# Your goal
Let the output be exactly the lines from the one containing "Fixpoint hasChar (c" through the end of the records below, both included.

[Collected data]

(** [l.join(sep)]. *)
Fixpoint join (sep : string) (l : list string) : string :=
  match l with
  | [] => ""
  | s :: rest =>
      match rest with
      | [] => s
      | _ :: _ => s +:+ sep +:+ join sep rest
      end
  end.

(** What [join] and a template literal make of a table lookup. [join]
    renders [undefined] as the empty string. *)
Definition joinItem (v : option string) : string := default "" v.

Definition lowerAscii (c : ascii) : ascii :=
  let n := nat_of_ascii c in
  if Nat.leb 65 n && Nat.leb n 90 then ascii_of_nat (n + 32) else c.

Fixpoint toLowerCase (s : string) : string :=
  match s with
  | EmptyString => EmptyString
  | String c s' => String (lowerAscii c) (toLowerCase s')
  end.

Fixpoint dropChars (n : nat) (s : string) : string :=
  match n, s with
  | O, _ => s
  | S n', String _ s' => dropChars n' s'
  | S _, EmptyString => EmptyString
  end.

(** [s.replace(pat, rep)] with a string pattern: the first occurrence only. *)
Fixpoint replace (pat rep s : string) : string :=
  if String.prefix pat s then rep +:+ dropChars (String.length pat) s
  else match s with
       | EmptyString => EmptyString
       | String c s' => String c (replace pat rep s')
       end.

Definition startsWithLF (s : string) : bool :=
  match s with
  | String c _ => bool_decide (c = LF)
  | EmptyString => false
  end.

(** [s.split(/\r?\n/)]: a line feed, with the carriage return just before
    it when there is one, separates two pieces. *)
Fixpoint splitLines (s : string) : list string :=
  match s with
  | EmptyString => [""]
  | String c s' =>
      if decide (c = LF) then "" :: splitLines s'
      else if bool_decide (c = CR) && startsWithLF s' then splitLines s'
      else match splitLines s' with
           | piece :: rest => String c piece :: rest
           | [] => [String c ""]
           end
  end.

End JsString.

Import JsString.

(** Whether a character occurs in a string. *)
Fixpoint hasChar (c : ascii) (s : string) : bool :=
  match s with
  | EmptyString => false
  | String a s' => bool_decide (a = c) || hasChar c s'
  end.

(** A line without carriage return or line feed. *)
Definition plainLine (s : string) : Prop :=
  hasChar LF s = false ∧ hasChar CR s = false.

(** ** Numbers *)

(** The numbers of the script: integers of the dataset, and [NaN] where a
    property is missing. A double holds an integer exactly, and prints its
    decimal digits, when the integer is safe; the products and texts below
    are those of the script on safe integers. *)
Inductive JsNumber : Type :=
  | NaN
  | Num (z : Z).

(** [Number.isSafeInteger]: below 2^53 in absolute value. *)
Definition safeInteger (z : Z) : Prop := (- 2 ^ 53 < z < 2 ^ 53)%Z.

(** [ToNumber] of a numeric property; [undefined] gives [NaN]. *)
Definition toNumber (v : option Z) : JsNumber :=
  match v with
  | Some z => Num z
  | None => NaN
  end.

Definition jsSub (a b : JsNumber) : JsNumber :=
  match a, b with
  | Num x, Num y => Num (x - y)
  | _, _ => NaN
  end.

# Output below
Fixpoint hasChar (c : ascii) (s : string) : bool :=
  match s with
  | EmptyString => false
  | String a s' => bool_decide (a = c) || hasChar c s'
  end.

(** A line without carriage return or line feed. *)
Definition plainLine (s : string) : Prop :=
  hasChar LF s = false ∧ hasChar CR s = false.

(** ** Numbers *)

(** The numbers of the script: integers of the dataset, and [NaN] where a
    property is missing. A double holds an integer exactly, and prints its
    decimal digits, when the integer is safe; the products and texts below
    are those of the script on safe integers. *)
Inductive JsNumber : Type :=
  | NaN
  | Num (z : Z).

(** [Number.isSafeInteger]: below 2^53 in absolute value. *)
Definition safeInteger (z : Z) : Prop := (- 2 ^ 53 < z < 2 ^ 53)%Z.

(** [ToNumber] of a numeric property; [undefined] gives [NaN]. *)
Definition toNumber (v : option Z) : JsNumber :=
  match v with
  | Some z => Num z
  | None => NaN
  end.

Definition jsSub (a b : JsNumber) : JsNumber :=
  match a, b with
  | Num x, Num y => Num (x - y)
  | _, _ => NaN
  end.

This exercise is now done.